*** Records supplied ***

Lemma handleClick_cases (s : state) (tp : list element) :
  handleClick s tp = [] \/
  exists link, closest_a tp = Some link /\ isNavigableLink s link = Some true /\
    handleClick s tp =
      [PreventDefault; StopPropagation;
       SetPendingPath (Some (link_url_pathname link)); SetIsTransitioning true].
Proof.
  unfold handleClick; destruct (closest_a tp) as [link|]; [|left; reflexivity].
  destruct (isNavigableLink s link) as [[|]|] eqn:E;
    [right; exists link; auto | left; reflexivity | left; reflexivity].
Qed.

Lemma step_fst_run (s : state) (ev : event) (evs : list event) :
  fst (run s (ev :: evs)) = fst (run (fst (step s ev)) evs).
Proof.
  simpl; destruct (step s ev) as [s1 c1]; simpl.
  destruct (run s1 evs); reflexivity.
Qed.

Lemma reachable_run (s : state) (evs : list event) :
  reachable s -> reachable (fst (run s evs)).
Proof.
  revert s; induction evs as [|ev evs IH]; intros s H; [exact H|].
  rewrite step_fst_run; apply IH; constructor; exact H.
Qed.

Lemma string_app_assoc (a b c : string) : (a ++ b) ++ c = a ++ (b ++ c).
Proof. induction a as [|x a IH]; simpl; [reflexivity | rewrite IH; reflexivity]. Qed.

(** Without credentials, the serialisation starts with the origin. *)
Lemma url_href_no_userinfo (u : url) :
  username u = "" -> password u = "" ->
  url_href u = url_origin u ++ (pathname u ++ search u ++ hash u).
Proof.
  intros Hn Hp; unfold url_href, userinfo_part, url_origin; rewrite Hn, Hp; simpl.
  rewrite !string_app_assoc; f_equal; simpl; rewrite ?string_app_assoc; reflexivity.
Qed.

(** [isNavigableLink] on an HTML link without credentials that really is
    same-origin. *)
Lemma isNavigableLink_same_origin (s : state) (link : element) (u : url) :
  ns link = HTML -> elem_href link = Some u ->
  username u = "" -> password u = "" ->
  same_origin u (location s) = true ->
  isNavigableLink s link = Some (negb (String.eqb (pathname u) (cur_pathname s))).
Proof.
  intros Hns Hu Hun Hpw Ho; unfold isNavigableLink, isSameOriginLink, link_href, link_url_pathname.
  rewrite Hns, Hu.
  unfold same_origin in Ho; apply andb_prop in Ho as [Ho Hport];
    apply andb_prop in Ho as [Hproto Hhost].
  apply String.eqb_eq in Hproto, Hhost, Hport.
  assert (Eo : url_origin (location s) = url_origin u)
    by (unfold url_origin; rewrite Hproto, Hhost, Hport; reflexivity).
  rewrite (url_href_no_userinfo u Hun Hpw), Eo.
  assert (Ee : String.eqb (url_origin u ++ (pathname u ++ search u ++ hash u)) "" = false)
    by (unfold url_origin; destruct (protocol u); reflexivity).
  rewrite Ee, prefix_app; reflexivity.
Qed.

(** ** Navigation interceptor *)

(** Clicks without an enclosing anchor, on an anchor without [href], or on a
    link to the current path leave the hook untouched. *)
Lemma handleClick_ignored (s : state) (tp : list element) :
  (closest_a tp = None \/
   (exists link, closest_a tp = Some link /\ elem_href link = None) \/
   (exists link u, closest_a tp = Some link /\ elem_href link = Some u /\
                   pathname u = cur_pathname s)) ->
  step s (Click tp) = (s, []).
Proof.
  intros H.
  assert (Hc : handleClick s tp = []).
  { unfold handleClick.
    destruct H as [H | [[link [H Hh]] | [link [u [H [Hh Hp]]]]]]; rewrite H; [reflexivity| |].
    - unfold isNavigableLink, link_href; rewrite Hh; destruct (ns link); reflexivity.
    - unfold isNavigableLink, link_url_pathname; rewrite Hh, Hp, String.eqb_refl.
      destruct (ns link); [destruct (_ || _)|]; reflexivity. }
  simpl; rewrite Hc; unfold commit; simpl.
  rewrite !Bool.eqb_reflx; apply f_equal2; [apply set_listeners_same | reflexivity].
Qed.

(** A link to another origin whose serialisation starts with the current
    origin: [http://localhost:30001/x] seen from [http://localhost:3000]. *)
Definition other_origin_link : url := mkUrl "http:" "" "" "localhost" "30001" "/x" "" "".

(** C1 (code_bug): [isSameOriginLink] tests [href.startsWith(origin)], so a
    link to another port whose digits extend the current one is not ignored:
    it is treated as same-origin, its default navigation is cancelled and
    its path is recorded as the pending target. *)
Lemma C1_other_port_link_intercepted :
  same_origin other_origin_link (location s_mounted) = false /\
  step s_mounted (Click [span; anchor other_origin_link]) =
    (mkState true false "/" here (Some "/x") false (Some W) (Some (W, "/x")) None,
     [PreventDefault; StopPropagation; SetPendingPath (Some "/x");
      SetIsTransitioning true]).
Proof. split; reflexivity. Qed.

(** The case that does hold: a click whose nearest anchor is an HTML anchor
    to a same-origin URL without credentials and with a different path has
    its default action and propagation cancelled, the destination's path
    recorded as pending target and [isTransitioning] set to true, by exactly
    one command. *)
Lemma same_origin_html_click_intercepted (s : state) (tp : list element)
    (link : element) (u : url) :
  closest_a tp = Some link -> ns link = HTML -> elem_href link = Some u ->
  username u = "" -> password u = "" ->
  same_origin u (location s) = true -> pathname u <> cur_pathname s ->
  snd (step s (Click tp)) =
    [PreventDefault; StopPropagation; SetPendingPath (Some (pathname u));
     SetIsTransitioning true] /\
  isTransitioning (fst (step s (Click tp))) = true /\
  pendingPath (fst (step s (Click tp))) = Some (pathname u) /\
  length (filter sets_exiting (snd (step s (Click tp)))) = 1.
Proof.
  intros Hc Hns Hh Hun Hpw Ho Hp.
  assert (Hn : isNavigableLink s link = Some true).
  { rewrite (isNavigableLink_same_origin s link u Hns Hh Hun Hpw Ho).
    apply String.eqb_neq in Hp; rewrite Hp; reflexivity. }
  assert (Hcl : handleClick s tp =
    [PreventDefault; StopPropagation; SetPendingPath (Some (pathname u));
     SetIsTransitioning true]).
  { unfold handleClick; rewrite Hc, Hn; unfold link_url_pathname; rewrite Hh; reflexivity. }
  simpl; rewrite Hcl; repeat split.
Qed.

(** A same-origin link whose URL carries credentials:
    [http://u@localhost:3000/x] seen from [http://localhost:3000/]. *)
Definition userinfo_link : url := mkUrl "http:" "u" "" "localhost" "3000" "/x" "" "".

(** An [a] element of an inline SVG. *)
Definition svg_anchor (u : url) : element := mkElement "a" SVG (Some u).

(** C2 (code_bug): not every click on a same-origin link to another path is
    intercepted.  [href.startsWith(origin)] fails on a serialisation with
    credentials, and on an SVG [a] the check throws; in both cases the hook
    issues no command and its state is unchanged, so the browser's default
    navigation proceeds. *)
Lemma C2_same_origin_link_not_intercepted :
  same_origin userinfo_link (location s_mounted) = true /\
  pathname userinfo_link <> cur_pathname s_mounted /\
  step s_mounted (Click [span; anchor userinfo_link]) = (s_mounted, []) /\
  same_origin (at_path "/sample") (location s_mounted) = true /\
  pathname (at_path "/sample") <> cur_pathname s_mounted /\
  closest_a [span; svg_anchor (at_path "/sample")] = Some (svg_anchor (at_path "/sample")) /\
  step s_mounted (Click [span; svg_anchor (at_path "/sample")]) = (s_mounted, []).
Proof.
  repeat split; try reflexivity; discriminate.
Qed.

(** ** Exit phase *)

(** Outside path changes, [isTransitioning] never goes back to false and the
    exit listener stays the one registered when it became true. *)
Lemma step_keeps_exit_listener (s : state) (ev : event) :
  is_path_change ev = false -> isTransitioning s = true ->
  isTransitioning (fst (step s ev)) = true /\
  exitListener (fst (step s ev)) = exitListener s.
Proof.
  intros Hev Ht; destruct ev as [tp | e | p]; [| | discriminate].
  - simpl; destruct (handleClick_cases s tp) as [Hc | [link [_ [_ Hc]]]]; rewrite Hc;
      unfold commit; simpl; rewrite Ht; simpl; split; try reflexivity;
      apply apply_cmds_frame.
  - simpl.
    assert (Ht' : isTransitioning (apply_cmds s (animation_cmds s e)) = true).
    { unfold animation_cmds, exit_handler, entry_handler, createAnimationEndHandler.
      destruct (exitListener s) as [[w t]|]; destruct (entryListener s) as [el|];
        repeat destruct (_ && _); exact Ht. }
    unfold commit; simpl; rewrite Ht, Ht'; simpl; split; [reflexivity|].
    apply apply_cmds_frame.
Qed.

Lemma run_keeps_exit_listener (evs : list event) (s : state) :
  forallb (fun ev => negb (is_path_change ev)) evs = true -> isTransitioning s = true ->
  isTransitioning (fst (run s evs)) = true /\
  exitListener (fst (run s evs)) = exitListener s.
Proof.
  revert s; induction evs as [|ev evs IH]; intros s Hevs Ht; [split; auto|].
  simpl in Hevs; apply andb_prop in Hevs as [Hev Hevs]; apply negb_true_iff in Hev.
  rewrite step_fst_run.
  destruct (step_keeps_exit_listener s ev Hev Ht) as [Ht1 Hl1].
  destruct (IH _ Hevs Ht1) as [Ht2 Hl2]; rewrite Hl2, Hl1; auto.
Qed.

(** C3 (counterexample): two clicks during one exit phase; the second
    overwrites the pending target with [/b], but the exit listener was
    registered with [/a] and the navigation goes to [/a]. *)
Lemma C3_second_click_not_followed :
  pendingPath (fst (run s_mounted [Click [anchor (at_path "/a")];
                                   Click [anchor (at_path "/b")]])) = Some "/b" /\
  snd (step (fst (run s_mounted [Click [anchor (at_path "/a")];
                                 Click [anchor (at_path "/b")]]))
            (AnimationEnd (mkAnimationEvent ANIMATION_SLIDE_OUT W)))
  = [RouterPush "/a"].
Proof. split; reflexivity. Qed.

(** C3 (amended): starting from a state that is not exiting, an intercepted
    click to path [p]; whatever clicks or animation ends follow (no path
    change), the matching exit completion requests navigation to [p] and
    nothing else, even if [pendingPathRef] was overwritten meanwhile. *)
Lemma C3_navigation_uses_captured_target (s : state) (w : nat) (tp : list element)
    (link : element) (evs : list event) (e : animation_event) :
  wrapper s = Some w -> isTransitioning s = false ->
  closest_a tp = Some link -> isNavigableLink s link = Some true ->
  forallb (fun ev => negb (is_path_change ev)) evs = true ->
  animationName e = ANIMATION_SLIDE_OUT -> ev_target e = w ->
  snd (step (fst (run (fst (step s (Click tp))) evs)) (AnimationEnd e))
  = [RouterPush (link_url_pathname link)].
Proof.
  intros Hw Ht Hc Hn Hevs Hname Htarget.
  assert (Hcl : handleClick s tp =
    [PreventDefault; StopPropagation;
     SetPendingPath (Some (link_url_pathname link)); SetIsTransitioning true])
    by (unfold handleClick; rewrite Hc, Hn; reflexivity).
  set (s1 := fst (step s (Click tp))).
  assert (H1 : isTransitioning s1 = true /\
               exitListener s1 = Some (w, link_url_pathname link)).
  { unfold s1; simpl; rewrite Hcl; unfold commit; simpl; rewrite Ht; simpl.
    unfold exit_effect; simpl; rewrite Hw; split; reflexivity. }
  destruct H1 as [Ht1 Hl1].
  destruct (run_keeps_exit_listener evs s1 Hevs Ht1) as [_ Hl2].
  simpl; unfold animation_cmds; rewrite Hl2, Hl1.
  unfold exit_handler, entry_handler, createAnimationEndHandler; simpl.
  rewrite Hname, Htarget, Nat.eqb_refl; simpl.
  destruct (entryListener _); reflexivity.
Qed.

Lemma C3_witness :
  snd (step (fst (run (fst (step s_mounted (Click [anchor (at_path "/a")])))
                      [Click [anchor (at_path "/b")]]))
            (AnimationEnd (mkAnimationEvent ANIMATION_SLIDE_OUT W)))
  = [RouterPush "/a"].
Proof.
  apply (C3_navigation_uses_captured_target s_mounted W [anchor (at_path "/a")]
           (anchor (at_path "/a")) [Click [anchor (at_path "/b")]]
           (mkAnimationEvent ANIMATION_SLIDE_OUT W)); reflexivity.
Defined.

***

Work to be completed:
Lines from the first one above through the line containing "destruct (isNavigableLink s" are to be retyped exactly, both included, and nothing more.

Written answer:
Lemma handleClick_cases (s : state) (tp : list element) :
  handleClick s tp = [] \/
  exists link, closest_a tp = Some link /\ isNavigableLink s link = Some true /\
    handleClick s tp =
      [PreventDefault; StopPropagation;
       SetPendingPath (Some (link_url_pathname link)); SetIsTransitioning true].
Proof.
  unfold handleClick; destruct (closest_a tp) as [link|]; [|left; reflexivity].
  destruct (isNavigableLink s link) as [[|]|] eqn:E;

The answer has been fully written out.